*** Opening of SUPPLIED MATERIAL ***

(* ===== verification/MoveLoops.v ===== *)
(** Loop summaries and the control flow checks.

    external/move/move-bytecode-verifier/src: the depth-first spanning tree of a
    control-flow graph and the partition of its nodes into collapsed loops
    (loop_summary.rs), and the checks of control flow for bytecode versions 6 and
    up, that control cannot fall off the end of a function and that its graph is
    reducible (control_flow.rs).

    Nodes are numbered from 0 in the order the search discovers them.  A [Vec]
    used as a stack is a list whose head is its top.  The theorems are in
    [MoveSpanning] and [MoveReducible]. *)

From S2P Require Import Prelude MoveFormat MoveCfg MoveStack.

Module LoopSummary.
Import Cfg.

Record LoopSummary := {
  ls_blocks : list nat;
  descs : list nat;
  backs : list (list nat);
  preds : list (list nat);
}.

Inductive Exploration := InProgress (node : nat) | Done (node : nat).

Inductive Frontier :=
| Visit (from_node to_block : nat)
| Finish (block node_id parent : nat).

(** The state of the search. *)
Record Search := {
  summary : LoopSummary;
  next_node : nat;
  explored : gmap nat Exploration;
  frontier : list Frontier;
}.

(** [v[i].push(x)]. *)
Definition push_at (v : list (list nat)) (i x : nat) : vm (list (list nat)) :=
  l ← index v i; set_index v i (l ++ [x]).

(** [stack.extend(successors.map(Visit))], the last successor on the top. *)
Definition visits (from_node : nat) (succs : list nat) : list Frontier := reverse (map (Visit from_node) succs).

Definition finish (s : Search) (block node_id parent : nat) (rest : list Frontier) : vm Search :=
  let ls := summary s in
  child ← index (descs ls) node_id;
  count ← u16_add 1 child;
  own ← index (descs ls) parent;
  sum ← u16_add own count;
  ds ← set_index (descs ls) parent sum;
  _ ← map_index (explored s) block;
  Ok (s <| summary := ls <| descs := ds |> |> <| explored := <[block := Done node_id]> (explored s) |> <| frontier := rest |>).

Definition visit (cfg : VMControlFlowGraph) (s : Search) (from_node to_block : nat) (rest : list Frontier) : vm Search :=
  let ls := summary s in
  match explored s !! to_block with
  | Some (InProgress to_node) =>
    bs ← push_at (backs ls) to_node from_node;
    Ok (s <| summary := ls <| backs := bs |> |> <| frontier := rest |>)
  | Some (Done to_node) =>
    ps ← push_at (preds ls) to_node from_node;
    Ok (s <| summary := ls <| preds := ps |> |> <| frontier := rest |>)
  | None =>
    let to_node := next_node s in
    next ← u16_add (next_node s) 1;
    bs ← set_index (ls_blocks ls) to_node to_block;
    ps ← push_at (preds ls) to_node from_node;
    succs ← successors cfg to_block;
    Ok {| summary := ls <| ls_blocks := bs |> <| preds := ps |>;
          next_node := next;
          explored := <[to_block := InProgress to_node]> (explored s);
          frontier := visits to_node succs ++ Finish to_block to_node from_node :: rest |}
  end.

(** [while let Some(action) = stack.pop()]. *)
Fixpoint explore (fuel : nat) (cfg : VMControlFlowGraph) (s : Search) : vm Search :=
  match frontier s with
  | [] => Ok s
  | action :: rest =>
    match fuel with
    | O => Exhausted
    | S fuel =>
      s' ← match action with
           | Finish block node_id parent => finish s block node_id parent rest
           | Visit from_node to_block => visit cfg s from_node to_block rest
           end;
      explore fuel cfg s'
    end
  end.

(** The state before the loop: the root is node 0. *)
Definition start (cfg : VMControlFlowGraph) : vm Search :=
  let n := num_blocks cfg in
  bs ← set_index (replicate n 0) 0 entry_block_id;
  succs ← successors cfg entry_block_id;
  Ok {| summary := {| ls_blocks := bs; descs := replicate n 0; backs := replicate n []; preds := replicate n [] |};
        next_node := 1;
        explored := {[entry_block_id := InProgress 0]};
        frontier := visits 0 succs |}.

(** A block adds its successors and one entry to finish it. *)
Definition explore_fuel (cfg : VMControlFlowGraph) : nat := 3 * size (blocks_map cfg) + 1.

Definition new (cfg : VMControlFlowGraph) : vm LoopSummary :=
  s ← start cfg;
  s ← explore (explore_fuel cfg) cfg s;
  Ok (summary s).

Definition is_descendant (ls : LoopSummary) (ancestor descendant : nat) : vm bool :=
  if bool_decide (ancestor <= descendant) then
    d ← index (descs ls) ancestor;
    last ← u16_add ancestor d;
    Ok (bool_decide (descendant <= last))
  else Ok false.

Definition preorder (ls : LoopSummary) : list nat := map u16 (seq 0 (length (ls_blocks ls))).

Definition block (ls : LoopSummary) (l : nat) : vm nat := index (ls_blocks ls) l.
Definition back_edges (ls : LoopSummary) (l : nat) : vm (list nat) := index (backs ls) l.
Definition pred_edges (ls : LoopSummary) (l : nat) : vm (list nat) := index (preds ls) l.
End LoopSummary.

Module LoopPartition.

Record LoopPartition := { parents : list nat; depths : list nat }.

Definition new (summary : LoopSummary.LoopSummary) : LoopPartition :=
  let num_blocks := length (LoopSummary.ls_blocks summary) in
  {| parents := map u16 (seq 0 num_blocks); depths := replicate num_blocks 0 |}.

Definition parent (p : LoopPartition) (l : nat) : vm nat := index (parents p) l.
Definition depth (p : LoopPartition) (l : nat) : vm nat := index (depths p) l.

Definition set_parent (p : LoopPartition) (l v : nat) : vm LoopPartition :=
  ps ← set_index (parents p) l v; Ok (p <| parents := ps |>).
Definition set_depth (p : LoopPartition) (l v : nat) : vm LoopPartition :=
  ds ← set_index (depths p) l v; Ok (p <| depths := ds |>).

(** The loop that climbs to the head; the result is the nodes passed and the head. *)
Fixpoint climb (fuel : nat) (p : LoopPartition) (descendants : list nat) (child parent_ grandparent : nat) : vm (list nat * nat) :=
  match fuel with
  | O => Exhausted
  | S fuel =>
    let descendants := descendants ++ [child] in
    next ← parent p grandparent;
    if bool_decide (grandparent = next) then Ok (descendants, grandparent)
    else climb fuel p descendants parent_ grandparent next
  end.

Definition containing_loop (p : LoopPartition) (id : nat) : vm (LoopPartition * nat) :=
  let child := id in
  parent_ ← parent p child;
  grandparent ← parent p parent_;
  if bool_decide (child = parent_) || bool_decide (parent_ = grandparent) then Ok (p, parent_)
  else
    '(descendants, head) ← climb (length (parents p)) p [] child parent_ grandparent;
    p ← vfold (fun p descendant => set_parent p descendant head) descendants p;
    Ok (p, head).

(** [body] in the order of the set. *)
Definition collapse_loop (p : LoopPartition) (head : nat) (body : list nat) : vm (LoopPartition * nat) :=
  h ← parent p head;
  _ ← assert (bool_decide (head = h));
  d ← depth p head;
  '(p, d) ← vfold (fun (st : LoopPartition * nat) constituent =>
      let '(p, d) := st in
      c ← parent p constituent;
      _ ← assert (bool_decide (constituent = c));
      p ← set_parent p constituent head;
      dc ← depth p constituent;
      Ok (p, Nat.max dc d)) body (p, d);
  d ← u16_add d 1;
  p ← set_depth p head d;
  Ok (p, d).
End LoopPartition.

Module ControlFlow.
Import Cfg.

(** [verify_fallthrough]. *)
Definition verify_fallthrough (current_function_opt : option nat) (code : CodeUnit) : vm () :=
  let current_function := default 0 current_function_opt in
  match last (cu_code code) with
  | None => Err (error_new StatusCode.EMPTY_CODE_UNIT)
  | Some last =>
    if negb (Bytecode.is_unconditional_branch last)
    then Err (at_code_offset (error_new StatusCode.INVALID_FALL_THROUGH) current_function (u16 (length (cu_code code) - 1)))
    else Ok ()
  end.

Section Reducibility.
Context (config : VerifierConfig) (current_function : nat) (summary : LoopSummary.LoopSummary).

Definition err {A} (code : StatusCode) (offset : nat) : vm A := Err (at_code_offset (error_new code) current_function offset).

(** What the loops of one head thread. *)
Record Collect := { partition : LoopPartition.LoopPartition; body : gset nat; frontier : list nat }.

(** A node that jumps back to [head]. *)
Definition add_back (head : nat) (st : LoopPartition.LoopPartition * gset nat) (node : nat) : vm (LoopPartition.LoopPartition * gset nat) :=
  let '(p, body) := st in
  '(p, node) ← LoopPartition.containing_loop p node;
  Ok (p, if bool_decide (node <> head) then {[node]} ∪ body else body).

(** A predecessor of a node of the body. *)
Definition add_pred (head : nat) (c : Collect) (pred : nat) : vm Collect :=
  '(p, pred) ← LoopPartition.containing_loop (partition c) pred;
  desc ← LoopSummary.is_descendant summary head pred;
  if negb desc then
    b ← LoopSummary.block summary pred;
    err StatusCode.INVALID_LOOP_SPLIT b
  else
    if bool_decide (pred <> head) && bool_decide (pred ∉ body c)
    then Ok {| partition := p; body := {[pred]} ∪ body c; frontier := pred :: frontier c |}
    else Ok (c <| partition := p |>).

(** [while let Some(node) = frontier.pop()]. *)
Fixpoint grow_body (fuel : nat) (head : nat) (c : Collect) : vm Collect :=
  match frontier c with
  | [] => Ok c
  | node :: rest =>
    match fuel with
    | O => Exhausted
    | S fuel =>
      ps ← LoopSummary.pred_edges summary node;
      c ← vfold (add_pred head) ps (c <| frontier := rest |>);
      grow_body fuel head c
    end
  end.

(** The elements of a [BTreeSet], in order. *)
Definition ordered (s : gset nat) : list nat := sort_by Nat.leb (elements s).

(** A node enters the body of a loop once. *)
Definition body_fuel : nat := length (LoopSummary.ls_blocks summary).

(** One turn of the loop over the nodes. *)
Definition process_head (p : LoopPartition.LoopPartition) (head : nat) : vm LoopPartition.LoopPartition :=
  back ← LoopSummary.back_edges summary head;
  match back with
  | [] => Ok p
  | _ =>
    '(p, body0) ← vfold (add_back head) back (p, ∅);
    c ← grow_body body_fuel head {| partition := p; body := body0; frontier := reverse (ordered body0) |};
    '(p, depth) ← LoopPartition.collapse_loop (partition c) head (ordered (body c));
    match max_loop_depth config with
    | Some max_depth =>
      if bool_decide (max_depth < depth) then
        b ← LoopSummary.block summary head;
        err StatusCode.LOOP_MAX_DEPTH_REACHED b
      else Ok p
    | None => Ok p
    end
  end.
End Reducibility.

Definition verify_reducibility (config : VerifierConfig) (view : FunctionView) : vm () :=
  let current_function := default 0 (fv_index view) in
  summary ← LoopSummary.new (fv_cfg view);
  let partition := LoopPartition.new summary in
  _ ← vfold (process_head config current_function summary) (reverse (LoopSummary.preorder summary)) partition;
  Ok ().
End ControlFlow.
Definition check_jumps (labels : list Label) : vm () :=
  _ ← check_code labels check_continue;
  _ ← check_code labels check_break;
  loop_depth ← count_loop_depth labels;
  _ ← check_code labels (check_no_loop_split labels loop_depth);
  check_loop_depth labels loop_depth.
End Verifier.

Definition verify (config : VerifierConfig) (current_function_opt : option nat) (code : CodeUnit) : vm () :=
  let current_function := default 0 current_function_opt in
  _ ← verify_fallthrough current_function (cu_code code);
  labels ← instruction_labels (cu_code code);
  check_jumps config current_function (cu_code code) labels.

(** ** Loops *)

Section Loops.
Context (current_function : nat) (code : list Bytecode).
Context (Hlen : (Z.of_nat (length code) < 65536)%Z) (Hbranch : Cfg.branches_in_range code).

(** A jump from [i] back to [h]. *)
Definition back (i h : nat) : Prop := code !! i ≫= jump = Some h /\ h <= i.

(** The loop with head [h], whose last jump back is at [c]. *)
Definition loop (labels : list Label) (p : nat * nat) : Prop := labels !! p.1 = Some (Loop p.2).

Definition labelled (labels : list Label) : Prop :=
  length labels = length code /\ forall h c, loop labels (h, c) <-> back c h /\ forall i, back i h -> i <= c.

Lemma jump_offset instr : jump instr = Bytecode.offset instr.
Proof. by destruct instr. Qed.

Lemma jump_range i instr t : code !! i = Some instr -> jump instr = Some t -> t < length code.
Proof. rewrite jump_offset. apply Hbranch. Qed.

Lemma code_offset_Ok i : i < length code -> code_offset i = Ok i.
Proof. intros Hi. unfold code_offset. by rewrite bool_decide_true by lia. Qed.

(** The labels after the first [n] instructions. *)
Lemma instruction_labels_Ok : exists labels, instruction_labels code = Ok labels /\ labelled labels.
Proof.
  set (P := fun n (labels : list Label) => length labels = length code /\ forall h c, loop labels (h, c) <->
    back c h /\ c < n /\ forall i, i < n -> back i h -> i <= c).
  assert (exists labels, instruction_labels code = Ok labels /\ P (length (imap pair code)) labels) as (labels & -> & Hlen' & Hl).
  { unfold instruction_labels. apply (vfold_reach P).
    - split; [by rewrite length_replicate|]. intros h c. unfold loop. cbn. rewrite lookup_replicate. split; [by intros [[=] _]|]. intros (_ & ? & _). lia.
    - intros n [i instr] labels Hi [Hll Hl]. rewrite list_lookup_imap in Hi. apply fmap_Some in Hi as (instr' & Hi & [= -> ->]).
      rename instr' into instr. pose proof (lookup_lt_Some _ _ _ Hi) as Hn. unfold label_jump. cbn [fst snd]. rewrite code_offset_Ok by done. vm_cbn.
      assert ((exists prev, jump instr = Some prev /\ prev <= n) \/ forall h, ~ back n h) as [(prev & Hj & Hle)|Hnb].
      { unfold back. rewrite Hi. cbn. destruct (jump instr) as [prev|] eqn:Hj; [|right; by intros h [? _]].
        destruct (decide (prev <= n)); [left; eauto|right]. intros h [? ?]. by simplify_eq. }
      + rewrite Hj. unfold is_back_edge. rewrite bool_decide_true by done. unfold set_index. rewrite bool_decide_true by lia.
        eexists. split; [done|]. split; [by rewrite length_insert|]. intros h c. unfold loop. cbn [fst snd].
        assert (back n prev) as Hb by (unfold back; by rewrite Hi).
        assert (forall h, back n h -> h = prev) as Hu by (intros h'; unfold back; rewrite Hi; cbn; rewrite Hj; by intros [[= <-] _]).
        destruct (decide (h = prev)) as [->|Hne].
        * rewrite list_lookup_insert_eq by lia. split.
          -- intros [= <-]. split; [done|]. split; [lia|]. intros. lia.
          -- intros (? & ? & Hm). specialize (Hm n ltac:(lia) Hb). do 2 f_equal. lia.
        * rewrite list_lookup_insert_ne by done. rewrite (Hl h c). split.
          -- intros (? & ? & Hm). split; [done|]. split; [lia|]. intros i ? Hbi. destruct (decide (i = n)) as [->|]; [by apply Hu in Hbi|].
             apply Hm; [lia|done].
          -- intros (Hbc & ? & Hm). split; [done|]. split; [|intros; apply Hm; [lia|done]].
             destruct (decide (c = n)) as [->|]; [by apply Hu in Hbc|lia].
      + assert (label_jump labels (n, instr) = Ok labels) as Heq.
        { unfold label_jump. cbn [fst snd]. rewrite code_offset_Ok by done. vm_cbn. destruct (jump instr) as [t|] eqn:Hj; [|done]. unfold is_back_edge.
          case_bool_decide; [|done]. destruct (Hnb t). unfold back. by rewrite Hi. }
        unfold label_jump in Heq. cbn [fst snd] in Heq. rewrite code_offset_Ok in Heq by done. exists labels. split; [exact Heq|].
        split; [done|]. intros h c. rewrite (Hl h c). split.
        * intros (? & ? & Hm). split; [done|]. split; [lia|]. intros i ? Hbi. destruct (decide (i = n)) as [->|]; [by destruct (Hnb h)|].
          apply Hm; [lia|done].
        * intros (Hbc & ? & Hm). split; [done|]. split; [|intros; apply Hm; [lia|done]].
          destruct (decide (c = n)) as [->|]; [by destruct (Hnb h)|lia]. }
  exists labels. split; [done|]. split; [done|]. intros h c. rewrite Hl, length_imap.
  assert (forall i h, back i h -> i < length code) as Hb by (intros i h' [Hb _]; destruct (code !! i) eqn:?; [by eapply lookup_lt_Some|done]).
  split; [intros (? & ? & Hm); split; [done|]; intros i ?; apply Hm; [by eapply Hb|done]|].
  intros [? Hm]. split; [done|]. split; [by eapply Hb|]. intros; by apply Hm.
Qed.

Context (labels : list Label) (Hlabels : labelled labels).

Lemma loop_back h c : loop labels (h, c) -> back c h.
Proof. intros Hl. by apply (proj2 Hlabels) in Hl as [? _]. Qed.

*** Close of SUPPLIED MATERIAL ***

*ABOUT THIS EXERCISE*
Copy exactly the stretch of data above from the line with "Lemma code_offset_Ok i" through the line with "apply (vfold_reach P).", and omit all other lines.

*SOLUTION TO THIS EXERCISE*
Lemma code_offset_Ok i : i < length code -> code_offset i = Ok i.
Proof. intros Hi. unfold code_offset. by rewrite bool_decide_true by lia. Qed.

(** The labels after the first [n] instructions. *)
Lemma instruction_labels_Ok : exists labels, instruction_labels code = Ok labels /\ labelled labels.
Proof.
  set (P := fun n (labels : list Label) => length labels = length code /\ forall h c, loop labels (h, c) <->
    back c h /\ c < n /\ forall i, i < n -> back i h -> i <= c).
  assert (exists labels, instruction_labels code = Ok labels /\ P (length (imap pair code)) labels) as (labels & -> & Hlen' & Hl).
  { unfold instruction_labels. apply (vfold_reach P).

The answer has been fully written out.